----- DATASET ENTRIES -----
(* ===== verification/SimpleTreeBuild.v ===== *)
(** * The index tree: what a state of the memory represents *)

From Stdlib Require Import ZArith Lia.
From stdpp Require Import base list numbers.
From S2P Require Import Prelude SimpleTree.

Open Scope Z_scope.
Open Scope se_scope.

(** ** Representation

    The leaves of a tree are given from left to right, each with its number and
    its entries. *)

Abbreviation entry := (Z * SimpleTreeValue)%type.
Abbreviation leaf := (node_t * list entry)%type.
Definition entries (ls : list leaf) : list entry := concat ls.*2.
Arguments entries : simpl never.
Definition last_key (ls : list leaf) : option Z := fst <$> list.last (entries ls).

(** An array of which a part has been stored *)
Definition filled {A} (m : nat) (l : list A) : list (option A) := (Some <$> l) ++ replicate (m - length l) None.
Definition padded (m : nat) (l : list node_t) : list node_t := l ++ replicate (m - length l) 0%nat.

(** A child of an inner node: its number, its largest key, its leaves *)
Record kid : Type := Kid { k_node : node_t; k_key : Z; k_leaves : list leaf }.
(** ** Claim *)

(** C37: The file of a chunk stays open while the chunk is in use.  In every state
    that clients can reach by taking chunks (while they hold fewer references than
    there are lines, and of any number but 0, which
    [alloc_chunk] does not give: a line with the key 0 counts as empty), returning and
    freeing them: a handle that a client holds is open and is the file of its chunk, every open handle is in the line that
    the table gives for its chunk, so that none is lost and none is open twice (a file that nobody uses any more
    stays open until its line is needed or its chunk is freed); taking a
    chunk succeeds or finds no file, and ends under these conditions, although it looks for a line without
    users in a loop without bound; returning and freeing succeed (no file is closed twice, no
    assertion fails), and a file is only removed when nobody holds its
    chunk. *)
Theorem chunk_cache_safe `{FileEnv, !FileEnvOk} (t : DubTree) (held : list reference) : used t held ->
  (forall f l c, (f, l, c) ∈ held -> opened t !! f = Some c) /\
  (forall h c, opened t !! h = Some c -> exists l cl, ht t !! c = Some l /\ lines (lru t) !! l = Some cl /\ value cl = h) /\
  (forall chunk dirty, chunk <> 0 -> (length held < 2 ^ log_lines (lru t))%nat ->
     wp (__get_chunk chunk dirty) (fun r t' => match r with Some (f, _) => opened t' !! f = Some chunk | None => opened t' = opened t /\ ht t !! chunk = None end) t) /\
  (forall h1 f l c h2, held = h1 ++ (f, l, c) :: h2 -> wp (__put_chunk f l) (fun _ t' => no_longer_held (h1 ++ h2) t t') t) /\
  (forall chunk, wp (__free_chunk chunk) (fun _ t' => no_longer_held held t t') t).
Proof.
  intros R. destruct (used_cached _ _ R) as [C M].
  assert (forall t' held' f l c, cached t' held' -> (f, l, c) ∈ held' -> opened t' !! f = Some c) as Ho.
  { intros t' held' f l c C' He. destruct (ca_held _ _ C' _ _ _ He) as (Nc & cl & El & <- & <-). by apply (ca_open _ _ C' l). }
  split_and!.
  - intros f l c. by apply Ho.
  - intros h c Hc. destruct (ca_only _ _ C h c Hc) as (Nc & l & cl & El & Ek & Ev). exists l, cl. split_and!; [|done|done].
    apply (proj2 (ca_ht _ _ C _ _)). eauto.
  - intros chunk dirty Nc L. eapply wp_mono; [by apply (get_chunk_ok t held chunk dirty)|]. intros [[f l]|] t' (_ & _ & _ & C'); [|by destruct C'].
    eapply Ho; [exact C'|by constructor].
  - intros h1 f l c h2 ->. eapply wp_mono; [by apply (put_chunk_ok t h1 f l c h2)|]. by intros _ t' (_ & _ & _ & ?).
  - intros chunk. eapply wp_mono; [by apply (free_chunk_ok t held chunk)|]. by intros _ t' (_ & _ & _ & ?).
Qed.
-----
■ REQUIRED WORK:
Give back each entry above precisely as it was written.

■ ANSWER TO THE EXERCISE:
(* ===== verification/SimpleTreeBuild.v ===== *)
(** * The index tree: what a state of the memory represents *)

From Stdlib Require Import ZArith Lia.
From stdpp Require Import base list numbers.
From S2P Require Import Prelude SimpleTree.

Open Scope Z_scope.
Open Scope se_scope.

(** ** Representation

    The leaves of a tree are given from left to right, each with its number and
    its entries. *)

Abbreviation entry := (Z * SimpleTreeValue)%type.
Abbreviation leaf := (node_t * list entry)%type.
Definition entries (ls : list leaf) : list entry := concat ls.*2.
Arguments entries : simpl never.
Definition last_key (ls : list leaf) : option Z := fst <$> list.last (entries ls).

(** An array of which a part has been stored *)
Definition filled {A} (m : nat) (l : list A) : list (option A) := (Some <$> l) ++ replicate (m - length l) None.
Definition padded (m : nat) (l : list node_t) : list node_t := l ++ replicate (m - length l) 0%nat.

(** A child of an inner node: its number, its largest key, its leaves *)
Record kid : Type := Kid { k_node : node_t; k_key : Z; k_leaves : list leaf }.
(** ** Claim *)

(** C37: The file of a chunk stays open while the chunk is in use.  In every state
    that clients can reach by taking chunks (while they hold fewer references than
    there are lines, and of any number but 0, which
    [alloc_chunk] does not give: a line with the key 0 counts as empty), returning and
    freeing them: a handle that a client holds is open and is the file of its chunk, every open handle is in the line that
    the table gives for its chunk, so that none is lost and none is open twice (a file that nobody uses any more
    stays open until its line is needed or its chunk is freed); taking a
    chunk succeeds or finds no file, and ends under these conditions, although it looks for a line without
    users in a loop without bound; returning and freeing succeed (no file is closed twice, no
    assertion fails), and a file is only removed when nobody holds its
    chunk. *)
Theorem chunk_cache_safe `{FileEnv, !FileEnvOk} (t : DubTree) (held : list reference) : used t held ->
  (forall f l c, (f, l, c) ∈ held -> opened t !! f = Some c) /\
  (forall h c, opened t !! h = Some c -> exists l cl, ht t !! c = Some l /\ lines (lru t) !! l = Some cl /\ value cl = h) /\
  (forall chunk dirty, chunk <> 0 -> (length held < 2 ^ log_lines (lru t))%nat ->
     wp (__get_chunk chunk dirty) (fun r t' => match r with Some (f, _) => opened t' !! f = Some chunk | None => opened t' = opened t /\ ht t !! chunk = None end) t) /\
  (forall h1 f l c h2, held = h1 ++ (f, l, c) :: h2 -> wp (__put_chunk f l) (fun _ t' => no_longer_held (h1 ++ h2) t t') t) /\
  (forall chunk, wp (__free_chunk chunk) (fun _ t' => no_longer_held held t t') t).
Proof.
  intros R. destruct (used_cached _ _ R) as [C M].
  assert (forall t' held' f l c, cached t' held' -> (f, l, c) ∈ held' -> opened t' !! f = Some c) as Ho.
  { intros t' held' f l c C' He. destruct (ca_held _ _ C' _ _ _ He) as (Nc & cl & El & <- & <-). by apply (ca_open _ _ C' l). }
  split_and!.
  - intros f l c. by apply Ho.
  - intros h c Hc. destruct (ca_only _ _ C h c Hc) as (Nc & l & cl & El & Ek & Ev). exists l, cl. split_and!; [|done|done].
    apply (proj2 (ca_ht _ _ C _ _)). eauto.
  - intros chunk dirty Nc L. eapply wp_mono; [by apply (get_chunk_ok t held chunk dirty)|]. intros [[f l]|] t' (_ & _ & _ & C'); [|by destruct C'].
    eapply Ho; [exact C'|by constructor].
  - intros h1 f l c h2 ->. eapply wp_mono; [by apply (put_chunk_ok t h1 f l c h2)|]. by intros _ t' (_ & _ & _ & ?).
  - intros chunk. eapply wp_mono; [by apply (free_chunk_ok t held chunk)|]. by intros _ t' (_ & _ & _ & ?).
Qed.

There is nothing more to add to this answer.